Os direitos da personalidade dos pacientes, que se correlacionam à intimidade, na relação clínica ou hospitalar têm tutela reforçada pelo dever deontológico de sigilo. Esse compromisso de honrar a confidencialidade necessária para a operacionalização dos cuidados de saúde, não é restrito aos médicos, são igualmente responsáveis todos os demais profissionais da área e as instituições que intervierem no caso clínico ou tiverem acesso à documentação.

Não raras são as vezes em que ocorre a devassa dos dados sensíveis dos pacientes, sem que haja a correta ponderação dos direitos da personalidade atingidos, mesmo quando há possibilidade de se mitigar os danos e, ainda assim, conseguir atingir os interesses públicos pretendidos.

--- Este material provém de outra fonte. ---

Definition convert_directory (w : World) (inputPath : string) (outputPath : option string)
    (options : Cli.ConversionOptions) (entries : list (string * dirent)) : M unit :=
  match listMermaidFiles inputPath entries with
  | [] => log ("No .mmd files found under " ++ inputPath)
  | mermaidFiles =>
      for_each
        (fun filePath =>
           log ("Converting " ++ Path.relative (cwd w) inputPath filePath) ;;
           convertMermaidFile w filePath (targetPath w inputPath outputPath filePath) options)
        mermaidFiles
  end.

Definition convert_single (w : World) (inputPath : string) (outputPath : option string)
    (options : Cli.ConversionOptions) : M unit :=
  if negb (ends_with ".mmd" inputPath)
  then throw (Error "Input file must have .mmd extension.")
  else
    let finalOutput := resolveOutputPath w inputPath outputPath in
    log ("Converting " ++ Path.basename inputPath) ;;
    convertMermaidFile w inputPath finalOutput options.

(** The [try] block of [run]. *)
Definition guarded (w : World) (stats : dirent) (inputPath : string)
    (outputPath : option string) (options : Cli.ConversionOptions) : M unit :=
  await (goto_ok w) "page.goto" ;;
  await (ready_ok w) "page.waitForFunction" ;;
  match stats with
  | Directory entries => convert_directory w inputPath outputPath options entries
  | _ => convert_single w inputPath outputPath options
  end.

(** The [finally] block of [run]. *)
Definition finalization (w : World) : M unit :=
  closePage w ;; closeBrowser w ;; closeServer.
(** The loop [while (reserver != ULINT_UNDEFINED)] of
    [sync_array_print_long_waits_low], which follows the writer of the
    rw-lock a cell waits for to the cell that writer waits in.  [None]: the
    budget [fuel] was too small. *)
Fixpoint writer_chain_low (fuel : nat) (a : sync_array_t) (h : heap)
    (reserver loop : Z) : option (outcome unit) :=
  if reserver =? ULINT_UNDEFINED then Some (Ret tt)
  else
    match fuel with
    | O => None
    | S fuel' =>
        (* [if (loop > 100) break;] and back to the loop condition *)
        let next reserver loop :=
          if 100 <? loop then Some (Ret tt)
          else writer_chain_low fuel' a h reserver loop in
        obind (sync_array_find_thread a reserver) (fun found =>
          match found with
          | Some j =>
              obind (cell_at a j) (fun reserver_wait =>
                if negb (wait_object reserver_wait =? NULL)
                   && waiting reserver_wait
                then
                  obind (sync_array_cell_print h reserver_wait
                           ULINT_UNDEFINED)
                    (fun reserver1 =>
                       let loop1 := ulint_incr loop in
                       if thread reserver_wait =? reserver1
                       then next ULINT_UNDEFINED loop1
                       else next reserver1 loop1)
                else next ULINT_UNDEFINED loop)
          | None => next ULINT_UNDEFINED loop
          end)
    end.

(** The second loop of [sync_array_print_long_waits_low], entered when a
    long wait was noticed. *)
Fixpoint semaphore_waits_loop (fuel : nat) (rem : nat) (a : sync_array_t)
    (h : heap) (i : Z) : option (outcome unit) :=
  match rem with
  | O => Some (Ret tt)
  | S rem' =>
      obind (sync_array_get_nth_cell a i) (fun cell =>
        if (wait_object cell =? NULL) || negb (waiting cell)
        then semaphore_waits_loop fuel rem' a h (i + 1)
        else
          obind (sync_array_cell_print h cell ULINT_UNDEFINED)
            (fun reserver =>
               othen (writer_chain_low fuel a h reserver 0)
                 (fun _ => semaphore_waits_loop fuel rem' a h (i + 1))))
  end.
(** [json.dumps(v)] with the default separators. *)
Fixpoint json_dumps (v : value) : string :=
  match v with
  | VNone => "null"
  | VBool true => "true"
  | VBool false => "false"
  | VInt n => str_int n
  | VFloat f => float_dumps f
  | VStr s => encode_str s
  | VList l => "[" +:+ join_strs ", " (map json_dumps l) +:+ "]"
  | VDict d =>
      "{" +:+ join_strs ", "
                (map (λ kv, match kv with
                            | (k, v') => encode_str k +:+ ": " +:+ json_dumps v'
                            end) d)
          +:+ "}"
  end.

(** [needle in haystack] *)
Fixpoint contains (needle haystack : string) : bool :=
  String.prefix needle haystack
  || match haystack with
     | EmptyString => false
     | String _ rest => contains needle rest
     end.

Definition flag_spaced : string :=
  String dquote ("isLoginOnly" +:+ String dquote ": false").
Definition flag_compact : string :=
  String dquote ("isLoginOnly" +:+ String dquote ":false").

Fixpoint filter_public_loop (guidelines public_guidelines : list value)
    : list value :=
  match guidelines with
  | [] => public_guidelines
  | guideline :: rest =>
      let guideline_json := json_dumps guideline in
      if contains flag_spaced guideline_json
         || contains flag_compact guideline_json
      then filter_public_loop rest (public_guidelines ++ [guideline])
      else filter_public_loop rest public_guidelines
  end.

Definition filter_public_guidelines (guidelines : list value) : list value :=
  filter_public_loop guidelines [].

End dumps.
End Legacy.

(** ** A concrete runtime and concrete inputs, for evaluation *)

(** [repr] as a placeholder for every float, list and dict. *)
Definition example_repr (v : value) : string := "<object>".

Lemma example_repr_nonempty v : example_repr v ≠ "".
Proof. discriminate. Qed.

(** A runtime in which [slugify] keeps its argument and [b64decode]
    accepts every text but ["!"], returning its bytes. *)
Definition example_runtime : Runtime := {|
  repr := example_repr;
  slugify := λ s, s;
  b64decode := λ s,
    if String.eqb s "!" then None else Some (String.list_byte_of_string s);
  getcwd := "/srv";
  repr_nonempty := example_repr_nonempty
|}.

(** ** Properties of the eligibility filter *)

(** The filter as the specification words it: kept iff [isLoginOnly] is
    the boolean false and [isRedirectedExternally], when present, is the
    boolean false. *)
Definition spec_keeps (guideline : dict) : bool :=
  is_False (get_none guideline "isLoginOnly")
  && match dict_get guideline "isRedirectedExternally" with
     | Some flag => is_False flag
     | None => true
     end.

Lemma get_none_False d k :
  is_False (get_none d k) = true ↔ dict_get d k = Some (VBool false).
Proof.
  unfold get_none, get. destruct (dict_get d k) as [[ | [] | | | | | ]|]; simpl;
    split; congruence.
Qed.

Lemma is_public_spec d :
  is_public d = true ↔
  dict_get d "isLoginOnly" = Some (VBool false)
  ∧ dict_get d "isRedirectedExternally" = Some (VBool false).
Proof.
  unfold is_public. rewrite andb_true_iff, !get_none_False. done.
Qed.

Lemma filter_public_loop_dicts (gs acc : list dict) :
  filter_public_loop (VDict <$> gs) acc = Ok (acc ++ List.filter is_public gs).
Proof.
  revert acc. induction gs as [|g gs IH]; intros acc; simpl.
  - by rewrite app_nil_r.
  - destruct (is_public g); rewrite IH; [|done].
    by rewrite <- app_assoc.
Qed.

(** C2, as the code has it: on every list of guideline objects the filter
    returns, in order, exactly the guidelines whose [isLoginOnly] and
    [isRedirectedExternally] flags are both present and both the boolean
    false; a guideline missing either flag is excluded. *)
Theorem filter_public_guidelines_both_flags (gs : list dict) :
  filter_public_guidelines (VDict <$> gs) = Ok (List.filter is_public gs)
  ∧ (∀ g, In g (List.filter is_public gs) ↔
          In g gs
          ∧ dict_get g "isLoginOnly" = Some (VBool false)
          ∧ dict_get g "isRedirectedExternally" = Some (VBool false))
  ∧ (∀ g, dict_get g "isLoginOnly" = None → ¬ In g (List.filter is_public gs))
  ∧ (∀ g, dict_get g "isRedirectedExternally" = None →
          ¬ In g (List.filter is_public gs)).
Proof.
  split; [apply filter_public_loop_dicts|].
  assert (Hin : ∀ g, In g (List.filter is_public gs) ↔
          In g gs
          ∧ dict_get g "isLoginOnly" = Some (VBool false)
          ∧ dict_get g "isRedirectedExternally" = Some (VBool false)).
  { intros g. rewrite filter_In, is_public_spec. done. }
  split; [exact Hin|].
  split; intros g Hnone Hg; apply Hin in Hg as (_ & H1 & H2); congruence.
Qed.

(** C2, refuted as stated: a guideline with [isLoginOnly] false and no
    [isRedirectedExternally] flag is kept by the specification's wording
    and dropped by the filter. *)
Lemma filter_public_guidelines_drops_missing_redirect_flag :
  let g : dict := [("title", VStr "A"); ("isLoginOnly", VBool false)] in
  spec_keeps g = true
  ∧ dict_get g "isRedirectedExternally" = None
  ∧ filter_public_guidelines [VDict g] = Ok [].
Proof. repeat split. Qed.

(** ** Properties of the content archiver *)

Section archiver_facts.
Context `{Runtime}.

(** The bytes the print path writes when every step of it succeeds. *)
Definition print_data (env : capture_env) : option (list byte) :=
  match print_page env, print_fs env with
  | Some pdf, FsOk => b64decode pdf
  | _, _ => None
  end.

(** The bytes the download path writes when every step of it succeeds. *)
Definition download_data (env : capture_env) : option (list byte) :=
  match pdf_link env with
  | Some (Some href) =>
      if String.eqb href "" then None
      else
        match requests_get env href, download_fs env with
        | Some (true, body), FsOk => Some body
        | _, _ => None
        end
  | _ => None
  end.

(** Whether a call ends with a file written by one of the strategies. *)
Definition capture_succeeds (env : capture_env) : bool :=
  chrome_starts env && page_loads env
  && ((content_marker env && bool_decide (is_Some (print_data env)))
      || bool_decide (is_Some (download_data env))).

Lemma app_empty_r (a b : string) : a +:+ b = "" → b = "".
Proof. destruct a; [done | discriminate]. Qed.

Lemma path_join_nonempty a b : b ≠ "" → path_join a b ≠ "".
Proof.
  intros Hb. unfold path_join.
  destruct (starts_with_slash b); [done|].
  destruct (_ || _); intros Heq.
  - by apply app_empty_r in Heq.
  - by apply app_empty_r, app_empty_r in Heq.
Qed.

Lemma pdf_path_of_nonempty env name : pdf_path_of env name ≠ "".
Proof.
  apply path_join_nonempty. intros Heq. by apply app_empty_r in Heq.
Qed.

End archiver_facts.

Section archiver_props.
Context `{Runtime}.

(** The inner [try]/[except] of [save_guideline_pdf]: both strategies. *)
Definition capture_strategies (env : capture_env) (pdf_path : string) : io unit :=
  try_except
    (_ ← call EFindContent
           (if content_marker env then Ok () else Raise NoSuchElementException);
     _print_page_to_pdf env pdf_path)
    (λ _, _download_linked_pdf env pdf_path).

(** [save_guideline_pdf] by the stage at which the call ends. *)
Lemma save_guideline_pdf_stages env url name :
  save_guideline_pdf env url name =
  let p := pdf_path_of env name in
  if chrome_starts env then
    if page_loads env then
      if content_marker env || bool_decide (is_Some (pdf_link env)) then
        let s := capture_strategies env p in
        IO ([EChrome; EDriverGet url; EWait] ++ trace s ++ [EQuit])
           (match outcome s with Ok _ => Ok p | Raise _ => Ok "" end)
      else IO [EChrome; EDriverGet url; EWait; EQuit] (Ok "")
    else IO [EChrome; EDriverGet url; EQuit] (Ok "")
  else IO [EChrome] (Ok "").
Proof.
  unfold save_guideline_pdf. fold (capture_strategies env (pdf_path_of env name)).
  generalize (capture_strategies env (pdf_path_of env name)). intros s.
  unfold wait_until_present, try_finally, try_except, call, mbind, io_bind,
    mret, io_ret.
  destruct (chrome_starts env), (page_loads env),
    (content_marker env || bool_decide (is_Some (pdf_link env)));
    simpl; try done.
  destruct (outcome s); simpl; by rewrite ?app_nil_r.
Qed.

(** The strategies by the branch taken. *)
Lemma capture_strategies_branches env p :
  capture_strategies env p =
  let pr := _print_page_to_pdf env p in
  let dl := _download_linked_pdf env p in
  if content_marker env then
    match outcome pr with
    | Ok _ => IO (EFindContent :: trace pr) (Ok ())
    | Raise _ => IO (EFindContent :: trace pr ++ trace dl) (outcome dl)
    end
  else IO (EFindContent :: trace dl) (outcome dl).
Proof.
  unfold capture_strategies.
  generalize (_print_page_to_pdf env p), (_download_linked_pdf env p).
  intros pr dl. unfold try_except, call, mbind, io_bind.
  destruct (content_marker env); simpl; [|done].
  destruct pr as [t [[]|e]]; done.
Qed.

(** What a helper that raises has done after its first calls: opened
    the output file or sent the request, nothing else. *)
Definition unfinished (p : string) (ev : event) : Prop :=
  ev = EOpen p ∨ ∃ href, ev = ERequestsGet href.

(** Closes the case of a helper that raises: exhibits its trace. *)
Local Ltac failed_helper :=
  eexists _, _; split; [reflexivity|];
  repeat apply Forall_cons_2; try apply Forall_nil_2; unfold unfinished; eauto.

(** The print helper: one trace and a normal return when every step
    succeeds, an exception otherwise. *)
Lemma print_helper_spec env p :
  match print_data env with
  | Some data =>
      _print_page_to_pdf env p
      = IO [EPrintHelper; EPrintPage; EOpen p; EWrite p data] (Ok ())
  | None =>
      ∃ t e, _print_page_to_pdf env p = IO (EPrintHelper :: EPrintPage :: t) (Raise e)
             ∧ Forall (unfinished p) t
  end.
Proof.
  unfold print_data, _print_page_to_pdf, open_wb, f_write, call, throw, mbind, io_bind,
    mret, io_ret.
  destruct (print_page env) as [pdf|]; simpl.
  - destruct (print_fs env); simpl; destruct (b64decode pdf); simpl;
      try done; by failed_helper.
  - by failed_helper.
Qed.

(** The download helper likewise. *)
Lemma download_helper_spec env p :
  match download_data env with
  | Some body =>
      ∃ href, pdf_link env = Some (Some href) ∧ href ≠ ""
              ∧ requests_get env href = Some (true, body)
              ∧ _download_linked_pdf env p
                = IO [EDownloadHelper; EFindLink; ERequestsGet href;
                      EOpen p; EWrite p body] (Ok ())
  | None =>
      ∃ t e, _download_linked_pdf env p = IO (EDownloadHelper :: EFindLink :: t) (Raise e)
             ∧ Forall (unfinished p) t
  end.
Proof.
  unfold download_data, _download_linked_pdf, open_wb, f_write, try_except, call, throw,
    mbind, io_bind, mret, io_ret.
  destruct (pdf_link env) as [[[|c href]|]|]; simpl; try by failed_helper.
  destruct (requests_get env (String c href)) as [[[] body]|] eqn:Hget; simpl;
    try by failed_helper.
  destruct (download_fs env); simpl; try by failed_helper.
  eexists; repeat split; done.
Qed.

(** No event of an unfinished helper is one of the events [evs]. *)
Lemma unfinished_not_in p t ev :
  Forall (unfinished p) t →
  (∀ q, ev ≠ EOpen q) → (∀ href, ev ≠ ERequestsGet href) → ¬ In ev t.
Proof.
  intros Ht Ho Hr Hin. rewrite Forall_forall in Ht.
  apply list_elem_of_In, Ht in Hin as [->|[href ->]]; [by eapply Ho | by eapply Hr].
Qed.

(** Splits on the outcome of both helpers at output path [p] and
    rewrites them to their traces. *)
Local Ltac helper_cases env p :=
  let Hpr := fresh "Hpr" in
  let Hdl := fresh "Hdl" in
  pose proof (print_helper_spec env p) as Hpr;
  pose proof (download_helper_spec env p) as Hdl;
  destruct (print_data env) as [data|] eqn:Hpd;
    [|destruct Hpr as (tp & ep & Hpr & Htp)];
  (destruct (download_data env) as [body|] eqn:Hdd;
    [destruct Hdl as (href & Hlink & Hne & Hget & Hdl)
    |destruct Hdl as (td & ed & Hdl & Htd)]);
  rewrite Hpr, Hdl.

A pandemia causada pela COVID-19 apresenta uma situação emergencial, em que as providências em sede de gestão pública e sanitária requerem urgência, mas é premente se verificar se a vigilância em saúde necessariamente implica em violação dos direitos da personalidade dos pacientes.

História clínica ou processo clínico é o suporte biográfico da assistência sanitária de um paciente e o seu acesso irrestrito por terceiros pode colocar em risco direitos da personalidade, especialmente a intimidade, o sigilo e a integridade moral e psíquica. Deste modo, a titularidade da história clínica é reflexo da titularidade dos direitos da personalidade, cabe em regra aos pacientes.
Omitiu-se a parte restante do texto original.